# Assignment
Every line from the one with "and the properties of their reductions." to the one with "one instruction at", including those two, is to be copied exactly; all other lines of the entries below are left out.

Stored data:
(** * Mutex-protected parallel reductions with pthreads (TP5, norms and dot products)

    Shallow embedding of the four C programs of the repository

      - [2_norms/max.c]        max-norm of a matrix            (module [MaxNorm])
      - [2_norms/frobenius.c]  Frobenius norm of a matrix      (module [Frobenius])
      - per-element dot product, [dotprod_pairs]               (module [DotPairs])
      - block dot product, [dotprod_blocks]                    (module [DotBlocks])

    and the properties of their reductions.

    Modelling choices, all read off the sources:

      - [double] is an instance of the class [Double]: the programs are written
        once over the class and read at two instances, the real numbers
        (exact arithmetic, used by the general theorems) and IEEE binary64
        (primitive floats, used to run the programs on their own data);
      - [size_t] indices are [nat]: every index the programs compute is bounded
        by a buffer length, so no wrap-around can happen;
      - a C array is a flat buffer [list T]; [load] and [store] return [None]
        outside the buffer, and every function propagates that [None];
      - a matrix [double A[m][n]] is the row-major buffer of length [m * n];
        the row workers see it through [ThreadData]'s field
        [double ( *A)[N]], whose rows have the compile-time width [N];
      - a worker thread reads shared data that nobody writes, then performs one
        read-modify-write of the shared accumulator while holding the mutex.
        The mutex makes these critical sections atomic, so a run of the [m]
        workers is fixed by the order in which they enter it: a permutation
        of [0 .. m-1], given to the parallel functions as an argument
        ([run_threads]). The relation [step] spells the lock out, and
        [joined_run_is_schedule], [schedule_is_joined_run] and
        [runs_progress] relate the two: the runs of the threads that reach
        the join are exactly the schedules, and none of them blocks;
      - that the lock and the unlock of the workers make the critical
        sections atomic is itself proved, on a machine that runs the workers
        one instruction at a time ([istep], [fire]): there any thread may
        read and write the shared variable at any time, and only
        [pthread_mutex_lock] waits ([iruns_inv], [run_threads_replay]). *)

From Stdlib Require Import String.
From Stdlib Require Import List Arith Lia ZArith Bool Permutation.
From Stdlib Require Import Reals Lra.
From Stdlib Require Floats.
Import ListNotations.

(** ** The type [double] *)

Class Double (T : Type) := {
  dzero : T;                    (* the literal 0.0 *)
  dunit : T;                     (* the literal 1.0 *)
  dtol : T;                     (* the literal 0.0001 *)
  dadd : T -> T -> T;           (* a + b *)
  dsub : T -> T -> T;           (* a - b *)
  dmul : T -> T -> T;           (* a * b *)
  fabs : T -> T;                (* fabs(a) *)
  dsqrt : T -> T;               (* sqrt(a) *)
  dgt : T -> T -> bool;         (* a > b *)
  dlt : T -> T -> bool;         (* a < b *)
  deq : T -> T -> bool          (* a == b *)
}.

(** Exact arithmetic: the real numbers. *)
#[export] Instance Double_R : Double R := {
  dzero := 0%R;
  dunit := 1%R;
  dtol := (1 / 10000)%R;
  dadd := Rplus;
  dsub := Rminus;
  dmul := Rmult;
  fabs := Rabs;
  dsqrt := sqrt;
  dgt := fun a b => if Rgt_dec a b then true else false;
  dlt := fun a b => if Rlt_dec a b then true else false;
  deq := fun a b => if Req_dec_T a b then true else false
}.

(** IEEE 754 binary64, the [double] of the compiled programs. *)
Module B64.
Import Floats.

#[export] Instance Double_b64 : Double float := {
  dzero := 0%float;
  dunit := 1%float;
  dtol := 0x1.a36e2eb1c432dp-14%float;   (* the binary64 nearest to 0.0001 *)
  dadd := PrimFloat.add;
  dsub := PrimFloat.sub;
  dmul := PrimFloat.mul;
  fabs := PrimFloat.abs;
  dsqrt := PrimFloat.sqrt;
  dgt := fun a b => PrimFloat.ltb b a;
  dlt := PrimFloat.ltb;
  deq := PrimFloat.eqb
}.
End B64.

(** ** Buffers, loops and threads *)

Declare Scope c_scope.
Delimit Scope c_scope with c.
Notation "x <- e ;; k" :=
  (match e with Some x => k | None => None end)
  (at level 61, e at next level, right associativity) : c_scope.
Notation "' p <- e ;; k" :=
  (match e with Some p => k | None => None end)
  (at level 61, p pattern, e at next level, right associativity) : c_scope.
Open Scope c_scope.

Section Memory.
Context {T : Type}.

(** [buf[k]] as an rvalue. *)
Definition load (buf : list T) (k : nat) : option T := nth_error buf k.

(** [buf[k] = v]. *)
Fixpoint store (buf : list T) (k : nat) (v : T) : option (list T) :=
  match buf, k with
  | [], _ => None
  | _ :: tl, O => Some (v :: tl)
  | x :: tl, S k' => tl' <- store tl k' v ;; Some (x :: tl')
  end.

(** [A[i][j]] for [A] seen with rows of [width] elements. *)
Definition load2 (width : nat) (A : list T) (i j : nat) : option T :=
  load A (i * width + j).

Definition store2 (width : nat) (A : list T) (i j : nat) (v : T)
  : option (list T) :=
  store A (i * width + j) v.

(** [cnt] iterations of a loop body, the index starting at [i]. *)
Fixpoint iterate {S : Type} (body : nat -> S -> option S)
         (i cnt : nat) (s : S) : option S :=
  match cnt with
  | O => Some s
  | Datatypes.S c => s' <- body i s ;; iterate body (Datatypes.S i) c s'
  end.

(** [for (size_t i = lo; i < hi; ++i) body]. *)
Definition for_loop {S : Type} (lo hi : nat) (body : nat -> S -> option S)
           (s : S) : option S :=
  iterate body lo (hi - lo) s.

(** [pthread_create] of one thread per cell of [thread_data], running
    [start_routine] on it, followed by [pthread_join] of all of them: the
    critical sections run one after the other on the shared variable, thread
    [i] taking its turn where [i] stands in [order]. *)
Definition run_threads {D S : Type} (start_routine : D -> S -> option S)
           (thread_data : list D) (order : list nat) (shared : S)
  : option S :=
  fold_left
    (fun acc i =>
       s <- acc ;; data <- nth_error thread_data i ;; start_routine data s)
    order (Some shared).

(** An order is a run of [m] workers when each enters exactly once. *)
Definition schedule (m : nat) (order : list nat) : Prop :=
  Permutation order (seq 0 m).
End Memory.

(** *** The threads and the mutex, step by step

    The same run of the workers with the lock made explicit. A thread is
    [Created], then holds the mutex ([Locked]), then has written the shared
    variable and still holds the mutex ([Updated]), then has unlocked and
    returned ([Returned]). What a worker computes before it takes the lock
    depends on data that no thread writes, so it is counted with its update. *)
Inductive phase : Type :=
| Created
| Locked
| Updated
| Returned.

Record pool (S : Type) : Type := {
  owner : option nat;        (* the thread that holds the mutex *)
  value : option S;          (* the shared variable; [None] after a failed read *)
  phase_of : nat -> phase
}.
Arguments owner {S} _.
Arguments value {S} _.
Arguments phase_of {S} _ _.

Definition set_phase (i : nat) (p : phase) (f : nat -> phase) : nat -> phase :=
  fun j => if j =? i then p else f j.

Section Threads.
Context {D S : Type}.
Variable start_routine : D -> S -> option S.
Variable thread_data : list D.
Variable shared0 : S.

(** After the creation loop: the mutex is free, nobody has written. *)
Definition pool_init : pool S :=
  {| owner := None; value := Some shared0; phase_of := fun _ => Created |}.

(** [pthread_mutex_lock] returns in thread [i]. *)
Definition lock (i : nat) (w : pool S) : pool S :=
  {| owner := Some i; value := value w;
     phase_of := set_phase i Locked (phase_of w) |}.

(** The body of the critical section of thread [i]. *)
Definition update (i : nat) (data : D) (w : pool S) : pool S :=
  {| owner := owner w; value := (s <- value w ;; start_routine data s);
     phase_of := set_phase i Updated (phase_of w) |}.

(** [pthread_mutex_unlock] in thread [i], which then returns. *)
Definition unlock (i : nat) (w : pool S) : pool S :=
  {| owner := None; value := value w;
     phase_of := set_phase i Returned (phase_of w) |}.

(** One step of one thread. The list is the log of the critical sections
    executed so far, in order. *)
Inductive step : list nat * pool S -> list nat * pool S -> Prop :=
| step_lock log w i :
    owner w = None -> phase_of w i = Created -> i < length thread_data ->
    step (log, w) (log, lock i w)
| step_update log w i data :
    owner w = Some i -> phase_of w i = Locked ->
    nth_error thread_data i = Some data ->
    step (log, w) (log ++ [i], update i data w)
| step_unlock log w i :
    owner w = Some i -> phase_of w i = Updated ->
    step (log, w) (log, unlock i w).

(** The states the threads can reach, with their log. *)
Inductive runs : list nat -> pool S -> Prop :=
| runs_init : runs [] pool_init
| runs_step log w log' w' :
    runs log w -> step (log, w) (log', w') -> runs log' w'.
--
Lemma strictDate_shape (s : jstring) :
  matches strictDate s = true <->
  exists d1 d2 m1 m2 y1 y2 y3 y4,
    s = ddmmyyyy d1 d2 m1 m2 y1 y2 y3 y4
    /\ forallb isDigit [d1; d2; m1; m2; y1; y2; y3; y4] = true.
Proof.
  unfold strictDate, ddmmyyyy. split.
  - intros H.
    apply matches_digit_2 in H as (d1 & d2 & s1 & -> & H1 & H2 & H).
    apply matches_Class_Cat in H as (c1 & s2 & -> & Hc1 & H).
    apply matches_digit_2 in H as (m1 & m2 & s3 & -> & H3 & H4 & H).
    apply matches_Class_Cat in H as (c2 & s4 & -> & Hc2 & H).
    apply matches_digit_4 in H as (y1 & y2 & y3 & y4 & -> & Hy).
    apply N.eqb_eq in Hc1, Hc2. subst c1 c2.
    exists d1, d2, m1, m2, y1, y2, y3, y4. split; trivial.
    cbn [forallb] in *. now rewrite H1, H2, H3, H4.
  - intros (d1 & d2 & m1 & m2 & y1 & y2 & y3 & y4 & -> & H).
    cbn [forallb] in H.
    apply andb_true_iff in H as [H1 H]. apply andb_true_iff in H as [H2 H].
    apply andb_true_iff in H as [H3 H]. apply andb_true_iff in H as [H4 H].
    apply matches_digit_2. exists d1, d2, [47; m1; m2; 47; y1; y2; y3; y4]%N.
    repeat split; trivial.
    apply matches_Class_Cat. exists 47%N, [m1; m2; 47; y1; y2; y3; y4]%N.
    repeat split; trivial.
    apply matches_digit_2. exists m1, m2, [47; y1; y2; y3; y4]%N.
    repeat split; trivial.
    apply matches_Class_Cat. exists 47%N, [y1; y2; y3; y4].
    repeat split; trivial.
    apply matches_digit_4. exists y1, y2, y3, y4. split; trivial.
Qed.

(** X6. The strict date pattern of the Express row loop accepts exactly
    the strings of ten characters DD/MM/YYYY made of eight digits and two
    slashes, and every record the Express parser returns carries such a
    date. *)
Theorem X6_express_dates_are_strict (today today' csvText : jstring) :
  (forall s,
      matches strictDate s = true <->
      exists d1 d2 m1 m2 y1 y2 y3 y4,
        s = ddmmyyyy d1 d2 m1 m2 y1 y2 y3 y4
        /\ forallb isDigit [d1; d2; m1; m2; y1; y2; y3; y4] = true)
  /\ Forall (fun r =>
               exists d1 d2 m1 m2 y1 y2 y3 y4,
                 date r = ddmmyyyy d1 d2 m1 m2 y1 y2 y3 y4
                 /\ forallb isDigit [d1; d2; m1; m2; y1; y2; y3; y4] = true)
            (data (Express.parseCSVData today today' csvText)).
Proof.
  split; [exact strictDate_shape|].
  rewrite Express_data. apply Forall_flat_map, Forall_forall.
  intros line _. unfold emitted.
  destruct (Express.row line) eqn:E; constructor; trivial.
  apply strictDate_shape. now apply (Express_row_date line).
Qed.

# Output of the exercise
    and the properties of their reductions.

    Modelling choices, all read off the sources:

      - [double] is an instance of the class [Double]: the programs are written
        once over the class and read at two instances, the real numbers
        (exact arithmetic, used by the general theorems) and IEEE binary64
        (primitive floats, used to run the programs on their own data);
      - [size_t] indices are [nat]: every index the programs compute is bounded
        by a buffer length, so no wrap-around can happen;
      - a C array is a flat buffer [list T]; [load] and [store] return [None]
        outside the buffer, and every function propagates that [None];
      - a matrix [double A[m][n]] is the row-major buffer of length [m * n];
        the row workers see it through [ThreadData]'s field
        [double ( *A)[N]], whose rows have the compile-time width [N];
      - a worker thread reads shared data that nobody writes, then performs one
        read-modify-write of the shared accumulator while holding the mutex.
        The mutex makes these critical sections atomic, so a run of the [m]
        workers is fixed by the order in which they enter it: a permutation
        of [0 .. m-1], given to the parallel functions as an argument
        ([run_threads]). The relation [step] spells the lock out, and
        [joined_run_is_schedule], [schedule_is_joined_run] and
        [runs_progress] relate the two: the runs of the threads that reach
        the join are exactly the schedules, and none of them blocks;
      - that the lock and the unlock of the workers make the critical
        sections atomic is itself proved, on a machine that runs the workers
        one instruction at a time ([istep], [fire]): there any thread may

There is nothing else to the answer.